- The Washington Times - Monday, July 25, 2005

Sunday’s roundtable on NBC-TV’s “Meet the Press” provided yet another example of how some in the mainstream media substitute hyperbole and misinformation for fact in reporting on the investigation of how Valerie Plame’s identity as a CIA agent became public knowledge.

The assembled journalists discussed the jailing of New York Times reporter Judith Miller for refusing to testify before a grand jury in the Plame case and the debate over a federal “shield” law protecting reporters from being forced to disclose confidential sources. NBC White House Correspondent David Gregory said that any such discussion should be accompanied by a discussion of the need for journalists to behave responsibly. Journalistic confidentiality, he indicated, is acceptable when used “to put a check on government,” but is bad if “it is to be a vehicle for what may have been an egregious abuse of power here [in the Wilson-Plame case] in smearing someone who’s part of our national security apparatus.” Journalists “have to be very careful about this idea of confidentiality,” Mr. Gregory said, indicating that this may be part of the reason “that there has not been more of a cry on behalf of Judy Miller.”

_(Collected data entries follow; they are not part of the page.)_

(** X7.  Shorter data never needs a larger version: when the selection
    answers a version for some data, it answers a version no larger for
    every data with a payload length no larger than the character count of
    the first, at the same error level and mode indicator. *)
Theorem pick_best_fit_monotone (self1 self2 : Self) (data1 data2 : pystr)
  (error : ErrorLevel) (mode_num size1 v2 : Z) :
  self_data self1 = Some data1 -> self_error self1 = Some error ->
  self_mode_num self1 = Some mode_num ->
  self_data self2 = Some data2 -> self_error self2 = Some error ->
  self_mode_num self2 = Some mode_num ->
  payload_length mode_num data1 = Ok size1 ->
  size1 <= len data2 ->
  _pick_best_fit self2 = (Ok v2, self2) ->
  exists v1, _pick_best_fit self1 = (Ok v1, self1) /\ v1 <= v2.
Proof.
  intros Hd1 He1 Hn1 Hd2 He2 Hn2 Hsize Hle Hpick.
  pose proof (pick_ok_smallest _ _ data2 error mode_num v2 Hd2 He2 Hn2 Hpick)
    as (Hv2 & Hfits & _).
  rewrite (pick_run self1 data1 error mode_num size1 Hd1 He1 Hn1 Hsize).
  pose proof (find_range (fun v => data_capacity v error mode_num >=? size1)
                40 1 41 eq_refl) as Hfind.
  destruct (find _ (range 1 41)) as [v1|].
  - exists v1. split; [reflexivity|].
    destruct Hfind as (_ & _ & Hmin).
    destruct (Z_le_gt_dec v1 v2) as [|Hgt]; [assumption|].
    specialize (Hmin v2 ltac:(lia)). cbv beta in Hmin. lia.
  - specialize (Hfind v2 ltac:(lia)). cbv beta in Hfind. lia.
Qed.

(** X8.  The version argument is looked at only once a minimum is computed:
    when the constructor computes none (the error level is invalid, the
    mode is refused or unknown, or the data fits no version), its run is
    the same for every version the caller gives. *)
Theorem version_ignored_without_minimum (content error : pyval)
  (version : option Z) (mode : option pystr) :
  computed_minimum content error mode = None ->
  __init__ content error version mode new
  = __init__ content error None mode new.
Proof.
  unfold computed_minimum. intros Hnone.
  rewrite init_run in Hnone. rewrite !init_run.
  destruct (getitem pyval_eqb tables.error_level _) as [level|];
    [|reflexivity].
  cbv zeta in *. destruct (check_mode _ _ _) as [[[]|ex] s] eqn:Hmode;
    [|reflexivity].
  apply check_mode_ok in Hmode as (m & n & _ & _ & ->).
  cbn [self_data self_error self_mode self_mode_num self_version
       self_builder self_code] in *.
  destruct (fst (_pick_best_fit _)) as [best|ex]; [|reflexivity].
  rewrite init_tail in Hnone. cbv beta zeta in Hnone.
  destruct (QRCodeBuilder content best m level); discriminate.
Qed.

But neither Mr. Gregory nor anyone else has put forward any information demonstrating that the Bush administration “smeared” Mrs. Plame or her husband, former Ambassador Joseph Wilson — a vociferous critic of the president’s Iraq policy who was dispatched to Africa in February 2002 by the CIA to see whether Saddam Hussein had attempted to purchase “yellowcake” uranium from Niger. The fact is that virtually every major assertion Mr. Wilson has made in about his Niger trip is, to put it charitably, open to question. The Senate Intelligence Committee found that, contrary to Mr. Wilson’s repeated denials, Mrs. Plame suggested him for the mission. As we noted before, the panel found that Mr. Wilson’s report, rather than debunking intelligence about purported uranium sales to Iraq, bolstered the case for most intelligence analysts. And the committee found that Mr. Wilson claimed to debunk reports that he had no knowledge of. If Mr. Gregory has some information that has not been made public suggesting that someone in the administration has peddled false information about Mr. Wilson, then he should bring it forward. If not, he would do well to choose his words more carefully.

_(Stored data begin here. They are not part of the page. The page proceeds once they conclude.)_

Definition contract_key (b : FixBlock) : Z * Z * string :=
  (contract_severity_rank (severity b), contract_gate_rank (gate b), control_id b).

(** The order the Fix Blocks are to come in. *)
Definition block_le (b1 b2 : FixBlock) : Prop :=
  key_le (contract_key b1) (contract_key b2).

(** The Fix Blocks of an output, critical ones first. *)
Definition all_fixes (out : FixOutput) : list FixBlock :=
  critical_fixes out ++ recommended_fixes out.

(** Two failed-control lists with the same first occurrences. *)
Definition controls_with_repeats : list string :=
  [ "CTRL_WIRELESS_PSK_ONLY"; "CTRL_OPERATIONS_NO_LOGGING";
    "CTRL_WIRELESS_PSK_ONLY"; "CTRL_PERIMETER_PORT_FORWARDING" ].

Definition controls_with_more_repeats : list string :=
  [ "CTRL_WIRELESS_PSK_ONLY"; "CTRL_OPERATIONS_NO_LOGGING";
    "CTRL_OPERATIONS_NO_LOGGING"; "CTRL_PERIMETER_PORT_FORWARDING";
    "CTRL_WIRELESS_PSK_ONLY" ].

End Contract.

(** ** The rules of the engine, by name *)

Module RuleTable.
Import Scoring PolicyIntent Contract.

(** The condition of every rule of [score_assessment], by name.  The VLAN
    and Wi-Fi rules are [if]/[elif] pairs: the second condition is only
    looked at when the first is false. *)
Definition rule_wan_admin (answers : gmap string string) : bool :=
  eqs (c1 answers) "YES" || _is_not_sure (c1 answers).
Definition rule_port_forwarding (answers : gmap string string) : bool :=
  eqs (c2 answers) "PORT_FORWARDING".
Definition rule_admin_mfa (answers : gmap string string) : bool :=
  eqs (c3 answers) "NO" || _is_not_sure (c3 answers).
Definition rule_flat (answers : gmap string string) : bool :=
  eqs (d2 answers) "FLAT" || _is_not_sure (d2 answers).
Definition rule_partial (answers : gmap string string) : bool :=
  negb (rule_flat answers) && eqs (d2 answers) "PARTIAL".
Definition rule_guest (answers : gmap string string) : bool :=
  eqs (d1 answers) "YES" || _is_not_sure (d1 answers).
Definition rule_iot (answers : gmap string string) : bool :=
  eqs (d3 answers) "YES".
Definition rule_wifi_open (answers : gmap string string) : bool :=
  eqs (e1 answers) "OPEN_OR_UNKNOWN" || _is_not_sure (e1 answers).
Definition rule_wifi_psk (answers : gmap string string) : bool :=
  negb (rule_wifi_open answers) && eqs (e1 answers) "PSK".
Definition rule_client_isolation (answers : gmap string string) : bool :=
  eqs (e2 answers) "NO" || _is_not_sure (e2 answers).
Definition rule_unused_ports (answers : gmap string string) : bool :=
  eqs (f1 answers) "NO" || _is_not_sure (f1 answers).
Definition rule_backups (answers : gmap string string) : bool :=
  eqs (f2 answers) "NONE" || _is_not_sure (f2 answers).
Definition rule_logging (answers : gmap string string) : bool :=
  eqs (f3 answers) "NO" || _is_not_sure (f3 answers).
Definition rule_firmware (answers : gmap string string) : bool :=
  eqs (f4 answers) "RARE" || _is_not_sure (f4 answers).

On the same roundtable, Nina Totenberg of National Public Radio asserted that Mrs. Plame had a “whole network of people who dealt with her about weapons of mass destruction, and her whole network was put in jeopardy by the revelation of her identity.” Why this would be the fault of the nefarious Bush administration is unclear, given the facts that: 1) her identity as an undercover CIA agent was compromised twice beforehand, including once in the mid-1990s by a Moscow spy; and 2) she was by all accounts working under very light cover for the CIA, as evidenced by the fact that numerous neighbors were aware that she worked for the agency.

Mrs. Totenberg would do well to take a deep breath and spare us the hyperbole.